● **ASSIGNMENT**
Lines in the data below that contain the word "WorkStart" are to be copied.

● **INPUT**
(** The second pass at a marked item, whose data is [b] in memory. *)
Lemma copy_marked_spec s cpu pc w c a cp b :
  items s !! a = Some cp → cpus s !! cpu = Some pc → cpu_ok pc w →
  cpuid cp = -2 → flag_cache cp = 2 → share_ref cp = 1 → wants_disk cp = true →
  data cp = Live b → 0 < len cp ≤ MAX_CHUNK → (Z.to_nat (len cp) ≤ length b)%nat →
  0 ≤ mem_index c < 2 ^ 50 → mem_index c + len cp ≤ Z.of_nat (length (copy_mem c)) →
  let num := disk_units (len cp) in
  (bitmap_size < bitmap_index pc + num ∧ copy_body cpu (s, c) a = Bug) ∨
  (bitmap_index pc + num ≤ bitmap_size ∧ ∃ st,
   copy_body cpu (s, c) a =
   Done (put_item a (staged cpu (bitmap_index pc) cp) (put_percpu cpu (grown pc num) s),
         Copying (write_at (Z.to_nat (mem_index c)) (take (Z.to_nat (len cp)) b) (copy_mem c))
           (mem_index c + CHUNKSTEP * num) st)).
Proof.
  intros Ha Hpc Hcok Hc Hf Hs Hw Hd Hr Hb Hm Hroom num.
  destruct (disk_units_spec _ Hr) as [Hu Hu2]. fold num in Hu, Hu2.
  unfold copy_body. rewrite (get_item_bind _ _ cp) by done.
  rewrite Hc, Hf, Hs. apply andb_true_iff in Hw as [Hw1 Hw2]. rewrite Hw1, Hw2. cbn [andb].
  change (-2 =? -2) with true. change (2 =? 2) with true. change (1 <? 1) with false.
  change (1 =? 1) with true. cbn [andb]. fold num.
  destruct (take_place_spec s cpu pc w num Hpc Hcok Hu) as [[Hfull ->]|[Hfit ->]]; [by left|right].
  split; [done|]. cbn [mbind outcome_bind]. rewrite Hd. cbn [mem_bytes mbind outcome_bind].
  unfold MAX_CHUNK, CHUNKSTEP in *. rewrite (u64_small (len cp)) by lia.
  rewrite read_bytes_spec by lia. cbn [mbind outcome_bind].
  unfold buf_write. rewrite decide_True by (rewrite length_take; lia). cbn [mbind outcome_bind].
  rewrite (u64_small (num * 32)), (u64_small (mem_index c + num * 32)) by lia.
  eexists. rewrite (Z.mul_comm num). reflexivity.
Qed.

Lemma staged_ok C P W (K : list Z) m next tab count c cs cpu a cp st :
  store_ok C P W K m next tab count c cs → m !! a = Some cp →
  cpu = home (bkt_of (sha1 cp)) → flag_cache cp = 2 → flag_mem cp = 0 → mem_ok cp (C a) →
  P a = 0%nat → on_virt cs W cpu st (C a) →
  store_ok C P W (filter (.≠ a) K) (<[a := staged cpu st cp]> m) next tab count c cs.
Proof.
  intros Hok Ha Hcpu Hf Hfm Hm HP Hv.
  eapply store_ok_put; [exact Hok|exact Ha|done|done|eapply ctr_ok_put; [apply Hok|done..]| |].
  - destruct (inv_item _ _ _ _ _ _ _ _ _ _ Hok _ _ Ha) as [? ? ? ? ? _]. split; try assumption.
    exists Staged. apply st_staged; (assumption || (by rewrite HP)).
  - intros x Hx. split; [done|]. intros HK. by apply list_elem_of_filter.
Qed.
(* ===== verification/System.v ===== *)
(** The chunk store at work: packets, reads, timers and workers interleaved.
    Every step is one critical section of the code; the theorems hold for every
    order of the steps. *)
From S2P Require Import Prelude JenHash Rabin Bitmap Store HashTable Aging NfIn StoreInv StoreOps.
From S2P Require Import AgingOps DiskOps.
#[local] Open Scope Z_scope.

(** ** The state of the system *)

Section system.
  Context `{Allocator} `{VFS} `{StoreParams} `{BitSearch}.
  Implicit Types s : store.

(** Where the worker of a CPU is inside [wr_file]: the buffer is copied, or it
    is written and the third pass is left. *)
Inductive frame :=
| Copied (b : Z) (c : copying) (all_size : Z)
| Written (b : Z).

(** The store, the read requests of all handlers by CPU of the file, and the
    workers inside [wr_file]. *)
Record sys := Sys { st : store; reads : heads; frames : gmap Z frame }.

Inductive op :=
| Packet (dst src : list Z) (n : Z)
| ReadBack (cpu : Z) (i : nat)
| Tick (b : Z)
| WorkStart (b : Z)
| WorkWrite (cpu : Z)
| WorkFinish (cpu : Z).

Definition remove_nth {A} (i : nat) (l : list A) : list A := take i l ++ drop (S i) l.

(** The worker clears the pending bit of the work before it calls [wr_file]. *)
Definition started (b : Z) (s : store) : store := set_works (works s ∖ {[ b ]}) s.

(** One step: [hand_hash] on a chunk; the [i]-th request of a read list; the
    timer of a bucket; and the three parts of [wr_file]. *)
Definition run_op (x : sys) (o : op) : outcome sys :=
  match o with
  | Packet dst src n =>
    '(s, h) ← hand_hash (st x) (reads x) src n dst; Done (Sys s h (frames x))
  | ReadBack cpu i =>
    l ← deref (reads x !! cpu); a ← deref (l !! i);
    s ← read_item cpu (st x) a;
    Done (Sys s (<[cpu := remove_nth i l]> (reads x)) (frames x))
  | Tick b => s ← bucket_clear_item (st x) b; Done (Sys s (reads x) (frames x))
  | WorkStart b =>
    '(s, c) ← wr_prepare (started b (st x)) (home b) b;
    Done (Sys s (reads x) match c with
                          | None => frames x
                          | Some (c, all_size) => <[home b := Copied b c all_size]> (frames x)
                          end)
  | WorkWrite cpu =>
    f ← deref (frames x !! cpu);
    match f with
    | Copied b c all_size =>
      s ← wr_write (st x) cpu (copy_mem c) all_size (st_all_size c);
      Done (Sys s (reads x) (<[cpu := Written b]> (frames x)))
    | Written _ => Done x
    end
  | WorkFinish cpu =>
    f ← deref (frames x !! cpu);
    match f with
    | Written b =>
      s ← wr_finish (st x) b; Done (Sys s (reads x) (delete cpu (frames x)))
    | Copied _ _ _ => Done x
    end
  end.

(** The requests in all read lists. *)
Definition total_reads (h : heads) : Z := msum (λ l, Z.of_nat (length l)) h.

(** When a step can happen: chunks have a 20-byte digest and are longer than 22
    bytes, the requests fit the [int] that counts them, a worker runs a pending
    work when it is not inside another. *)
Definition enabled (x : sys) (o : op) : Prop :=
  match o with
  | Packet dst src n => length dst = 20%nat ∧ SHALEN + 2 < n ≤ MAX_CHUNK ∧
      n ≤ Z.of_nat (length src) ∧ total_reads (reads x) < 2 ^ 31 - 2
  | ReadBack cpu i => ∃ l a, reads x !! cpu = Some l ∧ l !! i = Some a
  | Tick b => 0 ≤ b < hash_tab_size
  | WorkStart b => b ∈ works (st x) ∧ frames x !! home b = None
  | WorkWrite cpu => ∃ b c n, frames x !! cpu = Some (Copied b c n)
  | WorkFinish cpu => ∃ b, frames x !! cpu = Some (Written b)
  end.

(** The store when the module is loaded: empty, every CPU with its file and an
    empty bitmap. *)
Record initial (x : sys) : Prop := {
  init_items : items (st x) = ∅;
  init_tab : ∀ b, bucket (st x) b = [];
  init_count : hash_count (st x) = 0;
  init_ctr : ∀ k, ctr (st x) k = 0;
  init_cpus : ∀ c, 0 ≤ c < num_online_cpus → ∃ pc, cpus (st x) !! c = Some pc ∧
    bitmap pc = ∅ ∧ bitmap_index pc = 0 ∧ loff_file pc = 0;
  init_reads : ∀ c, reads x !! c = if decide (0 ≤ c < num_online_cpus) then Some [] else None;
  init_frames : frames x = ∅ }.

(** The states reached from an initial one, with the steps that led there. *)
Inductive reached : list op → sys → Prop :=
| reached_init x : initial x → reached [] x
| reached_step tr x o x' :
    reached tr x → enabled x o → run_op x o = Done x' → reached (tr ++ [o]) x'.
End system.

(** ** The invariant of the system *)

Section sys_inv.
  Context `{AllocatorLaws} `{VFSLaws} `{StoreParamsLaws} `{BitSearchLaws}
    (Hmem : ∀ n, alloc_ok n = true).
  Implicit Types (s : store) (C : Z → list Z) (P : Z → nat) (x : sys).

Definition writing_of (fs : gmap Z frame) (c : Z) : option writing :=
  match fs !! c with
  | Some (Copied _ c n) => Some (Writing (copy_mem c) n)
  | _ => None
  end.

(** The requests for [a] in a list. *)
Definition occ (a : Z) (l : list Z) : Z := Z.of_nat (length (filter (.= a) l)).

Record sys_ok (tr : list op) x C P : Prop := {
  so_store : store_inv C P (writing_of (frames x)) [] (st x);
  so_pend : ∀ a, Z.of_nat (P a) = msum (occ a) (reads x);
  so_heads : ∀ c, 0 ≤ c < num_online_cpus → is_Some (reads x !! c);
  so_reads : ∀ c l a, reads x !! c = Some l → a ∈ l →
    ∃ cp, items (st x) !! a = Some cp ∧ home (bkt_of (sha1 cp)) = c;
  so_frames : ∀ c f, frames x !! c = Some f →
    match f with
    | Copied b cc n => home b = c ∧ n = Z.of_nat (length (copy_mem cc))
    | Written b => home b = c
    end;
  so_origin : ∀ a cp, items (st x) !! a = Some cp →
    ∃ src n, Packet (sha1 cp) src n ∈ tr ∧ 0 ≤ n ≤ Z.of_nat (length src) ∧
      C a = take (Z.to_nat n) src }.

(** The parameters of the invariant matter pointwise only. *)
Lemma store_inv_ext C P P' W W' K s :
  (∀ a, P a = P' a) → (∀ c, W c = W' c) → store_inv C P W K s → store_inv C P' W' K s.
Proof.
  intros HP HW [Hi Ht Hn Hu Hc Hf Hp Hm Hcs]. split; try assumption.
  - intros a cp Ha. rewrite <- HP. eapply item_ok_mono; [|exact (λ k, k)|by apply Hi].
    intros h s0 ct. split; [exact (λ k, k)|]. intros (pc&?&?). exists pc. by rewrite <- HW.
  - intros a. rewrite <- HP. apply Hp.
  - intros h Hh. rewrite <- HW. by apply Hcs.
Qed.

Lemma occ_pos a l : a ∈ l → 0 < occ a l.
Proof.
  intros Ha. unfold occ. assert (a ∈ filter (.= a) l) as Hin by by apply list_elem_of_filter.
  destruct (filter (.= a) l); [by apply not_elem_of_nil in Hin|simpl; lia].
Qed.
Lemma occ_le a l : 0 ≤ occ a l ≤ Z.of_nat (length l).
Proof. unfold occ. pose proof (length_filter (.= a) l). lia. Qed.

Lemma pending_nonzero tr x C P c l a :
  sys_ok tr x C P → reads x !! c = Some l → a ∈ l → P a ≠ 0%nat.
Proof.
  intros Hx Hl Ha HP. pose proof (so_pend _ _ _ _ Hx a) as Hs. rewrite HP in Hs.
  rewrite <- (insert_delete_id _ _ _ Hl), msum_insert_new in Hs by apply lookup_delete_eq.
  pose proof (occ_pos a l Ha).
  pose proof (msum_nonneg (occ a) (delete c (reads x)) (λ l, proj1 (occ_le a l))). lia.
Qed.

(** A step that leaves the requests alone. *)
Lemma sys_ok_quiet tr tr' x C P s' fs' :
  sys_ok tr x C P → (∀ o, o ∈ tr → o ∈ tr') →
  store_inv C P (writing_of fs') [] s' → keeps (items (st x)) (items s') →
  (∀ c f, fs' !! c = Some f →
    match f with
    | Copied b cc n => home b = c ∧ n = Z.of_nat (length (copy_mem cc))
    | Written b => home b = c
    end) →
  sys_ok tr' (Sys s' (reads x) fs') C P.
Proof.
  intros Hx Htr Hinv Hk Hf. split; cbn [st reads frames]; try assumption; try apply Hx.
  - intros c l a Hl Ha.
    destruct (inv_pend _ _ _ _ _ _ _ _ _ _ Hinv a) as [cp' Ha'];
      [by eapply pending_nonzero|].
    destruct (Hk a cp' Ha') as (cp&Hcp&E).
    destruct (so_reads _ _ _ _ Hx c l a Hl Ha) as (cp2&Hcp2&Hh).
    exists cp'. split; [done|]. rewrite E. congruence.
  - intros a cp' Ha. destruct (Hk a cp' Ha) as (cp&Hcp&E).
    destruct (so_origin _ _ _ _ Hx a cp Hcp) as (src&n&?&?).
    exists src, n. rewrite E. split; [by apply Htr|done].
Qed.

(** ** Each step keeps the invariant *)

Lemma occ_app a l k : occ a (l ++ k) = occ a l + occ a k.
Proof. unfold occ. rewrite filter_app, length_app. lia. Qed.
Lemma occ_cons a b l : occ a (b :: l) = (if decide (b = a) then 1 else 0) + occ a l.
Proof. unfold occ. rewrite filter_cons. case_decide; simpl; lia. Qed.
Lemma remove_nth_split {A} i (l : list A) a : l !! i = Some a →
  ∃ l1 l2, l = l1 ++ a :: l2 ∧ remove_nth i l = l1 ++ l2.
Proof. intros Hi. exists (take i l), (drop (S i) l). split; [by rewrite take_drop_middle|done]. Qed.
(** [hash_del_item] never deletes: it increments [refcnt] before it tests it
    for 2 and then tests the same counter for 1, so that the item, its data and
    the count stay as they were (at most the item moves to the head of its
    bucket). *)
Lemma hash_del_item_deletes_nothing s a cp :
  items s !! a = Some cp → - 2 ^ 31 ≤ refcnt cp < 2 ^ 31 → a ∈ bucket s (bkt_of (sha1 cp)) →
  ∃ s', hash_del_item s a = Done s' ∧ items s' = items s ∧ hash_count s' = hash_count s ∧
    ctr s' = ctr s ∧ ∀ b x, x ∈ bucket s' b ↔ x ∈ bucket s b.
Proof.
  intros Ha Hr Hin. unfold hash_del_item. rewrite (get_item_bind _ _ cp) by done. cbv zeta.
  set (cp1 := set_refcnt (atomic_inc (refcnt cp)) cp).
  assert (Eback : set_refcnt (atomic_dec (refcnt cp1)) cp1 = cp).
  { destruct cp as [r ? ? ? ? ? ? ? ? ? ?]. cbn in *. unfold cp1, set_refcnt. cbn. f_equal.
    unfold atomic_dec, atomic_inc, atomic_add, s32.
    replace ((r + 1 + 2 ^ 31) mod 2 ^ 32 - 2 ^ 31 + -1 + 2 ^ 31)
      with ((r + 1 + 2 ^ 31) mod 2 ^ 32 - 1) by lia.
    rewrite Zminus_mod_idemp_l, Z.mod_small; lia. }
  assert (Hback : ∀ t, (get_item (set_hash_tab t (put_item a cp1 s)) a ≫= λ cp0,
    Done (put_item a (set_refcnt (atomic_dec (refcnt cp0)) cp0) (set_hash_tab t (put_item a cp1 s))))
    = Done (set_hash_tab t s)).
  { intros t. erewrite get_item_bind by apply lookup_insert_eq. rewrite Eback.
    unfold put_item, set_hash_tab, set_items. cbn. rewrite insert_insert_eq, insert_id by done.
    by destruct s. }
  destruct (Z.eqb_spec (refcnt cp1) 2) as [Hr2|Hr2].
  - erewrite get_item_bind by apply lookup_insert_eq. rewrite Hr2. change (2 =? 1) with false.
    cbn [mbind outcome_bind]. set (b1 := bkt_of (sha1 cp1)).
    change (_hash b1 a (_unhash b1 a (put_item a cp1 s))) with
      (set_hash_tab (hash_tab (_hash b1 a (_unhash b1 a s))) (put_item a cp1 s)).
    rewrite Hback. eexists. split; [done|]. do 3 (split; [done|]).
    intros b x. unfold bucket. cbn. subst b1. change (sha1 cp1) with (sha1 cp).
    set (b0 := bkt_of (sha1 cp)) in *.
    assert (bucket (_unhash b0 a s) b0 = filter (.≠ a) (bucket s b0)) as ->
      by (unfold bucket at 1, _unhash, list_del; cbn; by rewrite lookup_insert_eq).
    destruct (decide (b = b0)) as [->|Hb]; [|by rewrite !lookup_insert_ne].
    rewrite lookup_insert_eq. cbn. change (default [] (hash_tab s !! b0)) with (bucket s b0).
    rewrite elem_of_cons, list_elem_of_filter. destruct (decide (x = a)) as [->|Hx]; tauto.
  - cbn [mbind outcome_bind]. pose proof (Hback (hash_tab s)) as Hb.
    assert (E : set_hash_tab (hash_tab s) (put_item a cp1 s) = put_item a cp1 s) by done.
    rewrite E in Hb. rewrite Hb. eexists. split; [done|]. by destruct s.
Qed.
End surprises.
(** One chunk. *)
Lemma hand_hash_sound s h fs src n dst :
  sound (Sys s h fs) → length dst = 20%nat → SHALEN + 2 < n ≤ MAX_CHUNK →
  n ≤ Z.of_nat (length src) → total_reads h < 2 ^ 31 - 2 →
  ∃ s' h', hand_hash s h src n dst = Done (s', h') ∧ sound (Sys s' h' fs) ∧
    total_reads h' ≤ total_reads h + 1.
Proof.
  intros (tr&C&P&Hx) Hd Hn Hs Hr.
  assert (HP : ∀ a, Z.of_nat (P a) < 2 ^ 31 - 2).
  { intros a. rewrite (so_pend _ _ _ _ Hx). unfold total_reads in Hr. cbn [reads].
    pose proof (msum_le (occ a) _ h (λ l, proj2 (occ_le a l))). lia. }
  destruct (hand_hash_inv Hmem C P (writing_of fs) s h src n dst)
    as (s'&h'&C'&P'&E&_&Hh); [apply Hx|done|unfold SHALEN in Hn; lia|done|apply Hx|done|].
  pose proof (packet_ok Hmem tr _ C P dst src n Hx (conj Hd (conj Hn (conj Hs Hr)))) as Hp.
  unfold run_op in Hp. cbn [st reads] in Hp. rewrite E in Hp. destruct Hp as (C2&P2&Hx2).
  exists s', h'. split; [done|]. split; [by eexists _, _, _|].
  destruct Hh as [| | |s' a cp l _ _ Hl _]; try lia.
  rewrite (total_reads_put _ _ l) by done. cbn [length]. lia.
Qed.

Lemma build_hash_sound data s h fs start stop :
  sound (Sys s h fs) → 0 ≤ start ≤ stop → stop < Z.of_nat (length data) ≤ MAX_CHUNK →
  total_reads h < 2 ^ 31 - 2 →
  ∃ s' h', build_hash sha1_hash data (s, h) start stop = Done (s', h') ∧ sound (Sys s' h' fs) ∧
    total_reads h' ≤ total_reads h + 1.
Proof.
  intros Hx Hs Hl Hr. unfold build_hash. cbv zeta.
  destruct (Z.leb_spec (stop - start + 1) (SHALEN + 2)); [exists s, h; split; [done|]; split; [done|lia]|].
  rewrite Hmem. destruct (sha1_hash _) as [dst|] eqn:Ed.
  - apply hand_hash_sound; [by apply sound_alloc|by eapply Hsha|lia| |done].
    rewrite length_drop. lia.
  - exists (count_alloc s), h. split; [done|]. split; [by apply sound_alloc|lia].
Qed.

(** The chunks of a payload. *)
Lemma ranges_sound data rs start s h fs T :
  tiles start rs (Z.of_nat (length data)) → 0 ≤ start → Z.of_nat (length data) ≤ MAX_CHUNK →
  sound (Sys s h fs) → total_reads h ≤ T + start → T + Z.of_nat (length data) < 2 ^ 31 - 2 →
  ∃ s' h', ofold (λ sh r, build_hash sha1_hash data sh (fst r) (snd r)) (s, h) rs = Done (s', h') ∧
    sound (Sys s' h' fs) ∧ total_reads h' ≤ T + Z.of_nat (length data).
Proof.
  remember (Z.of_nat (length data)) as len eqn:El. intros Ht. revert s h.
  induction Ht as [len|start stop rs len Hs0 Hs1 Ht IH]; intros s h Hs Hm Hx Hr HT; subst.
  - exists s, h. by split.
  - cbn [ofold fst snd].
    destruct (build_hash_sound data s h fs start stop) as (s1&h1&->&Hx1&Hr1); [done|lia|lia|lia|].
    cbn [mbind outcome_bind]. apply IH; [done|lia|done|done|lia|done].
Qed.

Lemma handle_payload_sound data s h fs T :
  sound (Sys s h fs) → Z.of_nat (length data) ≤ MAX_CHUNK →
  total_reads h ≤ T → T + MAX_CHUNK < 2 ^ 31 - 2 →
  ∃ s' h', handle_payload kfifo_new sha1_hash g s h data = Done (s', h') ∧
    sound (Sys s' h' fs) ∧ total_reads h' ≤ T + MAX_CHUNK.
Proof.
  intros Hx Hl HT Hb. unfold handle_payload. unfold MAX_CHUNK in *.
  destruct (Z.ltb_spec (Z.of_nat (chunk_num g)) (Z.of_nat (length data))) as [Hlt|Hge].
  - rewrite Hmem, get_partition_ranges by lia.
    destruct (ranges_sound data (chunks_of g kfifo_new data) 0 (count_alloc s) h fs T)
      as (s'&h'&->&Hx'&Hr'); [apply chunks_of_tiles; [done|lia|done]|lia|unfold MAX_CHUNK; lia
        |by apply sound_alloc|lia|lia|].
    exists s', h'. split; [done|]. split; [done|lia].
  - rewrite get_partition_small by lia. exists s, h. split; [done|]. split; [done|lia].
Qed.

(** ** Payloads *)

Lemma hdr8_range d i v : hdr8 d i = Done v → 0 ≤ v < 256.
Proof.
  unfold hdr8. destruct (d !! i); [|done]. cbn. intros [= <-]. apply (Z.mod_pos_bound _ 256). done.
Qed.

Lemma payload_length d data : payload_of g d = Done data → Z.of_nat (length data) ≤ MAX_CHUNK.
Proof.
  unfold payload_of, ip_hdrlen, tcp_hdrlen, ip_tot_len, hdr16, MAX_CHUNK.
  destruct (hdr8 d 0) as [b0| |] eqn:E0; [|done..]. cbn [mbind outcome_bind].
  destruct (hdr8 d (_ + 12)) as [b1| |] eqn:E1; [|done..]. cbn [mbind outcome_bind].
  destruct (hdr8 d 2) as [b2| |] eqn:E2; [|done..]. cbn [mbind outcome_bind].
  destruct (hdr8 d (2 + 1)) as [b3| |] eqn:E3; [|done..]. cbn [mbind outcome_bind].
  apply hdr8_range in E0, E1, E2, E3.
  assert (0 ≤ Z.land b0 15) by (apply Z.land_nonneg; lia).
  assert (0 ≤ Z.shiftr b1 4) by (apply Z.shiftr_nonneg; lia).
  set (n := 256 * b2 + b3 - Z.land b0 15 * 4 - Z.shiftr b1 4 * 4).
  destruct (Z.ltb_spec (Z.of_nat (chunk_num g)) (s32 (u64 n))) as [Hlt|]; [|by intros [= <-]].
  unfold read_bytes. case_decide; [|done]. intros [= <-]. rewrite length_take.
  assert (s32 (u64 n) ≤ 65535); [|lia].
  assert (Es : s32 (u64 n) = s32 n).
  { unfold s32, u64. f_equal. rewrite <- (Z.mod_mod_divide (n mod 2 ^ 64 + 2 ^ 31) (2 ^ 64)) by
      (exists (2 ^ 32); lia). rewrite Zplus_mod_idemp_l, Z.mod_mod_divide; [done|exists (2 ^ 32); lia]. }
  rewrite Es. destruct (Z_lt_le_dec n (- 2 ^ 31)) as [Hn|Hn].
  - exfalso. assert (Z.land b0 15 ≤ 15).
    { change 15 with (Z.ones 4) at 1. rewrite Z.land_ones by done.
      pose proof (Z.mod_pos_bound b0 (2 ^ 4)). lia. }
    assert (Z.shiftr b1 4 ≤ 15).
    { rewrite Z.shiftr_div_pow2 by done. assert (b1 / 2 ^ 4 < 16) by (apply Z.div_lt_upper_bound; lia). lia. }
    lia.
  - rewrite s32_small; lia.
Qed.

(** ** Reading back *)

(** Some read of a file fails. *)
Definition read_error : Prop := ∃ f pos n, fst (kernel_read f pos n) < 0.

Lemma occ_perm a l l' : l ≡ₚ l' → occ a l = occ a l'.
Proof. intros Hp. unfold occ. by rewrite Hp. Qed.

(** The order of the requests does not matter. *)
Lemma sound_perm s h fs c l l' :
  h !! c = Some l → l' ≡ₚ l → sound (Sys s h fs) → sound (Sys s (<[c := l']> h) fs).
Proof.
  intros Hl Hp (tr&C&P&Hx). exists tr, C, P. split; cbn [st reads frames]; try apply Hx.
  - intros a. rewrite (msum_occ_put _ _ l _ 0) by (done || (rewrite (occ_perm a l' l) by done; lia)).
    rewrite Z.add_0_r. apply (so_pend _ _ _ _ Hx).
  - intros c' Hc. apply heads_put; [by eexists|by apply Hx].
  - intros c' l0 a Hl0 Ha. apply lookup_insert_Some in Hl0 as [[<- <-]|[_ Hl0]].
    + apply (so_reads _ _ _ _ Hx c l a Hl). by rewrite <- Hp.
    + by apply (so_reads _ _ _ _ Hx c' l0).
Qed.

● **ANSWER TO THE PROBLEM**
| WorkStart (b : Z)
  | WorkStart b =>
  | WorkStart b => b ∈ works (st x) ∧ frames x !! home b = None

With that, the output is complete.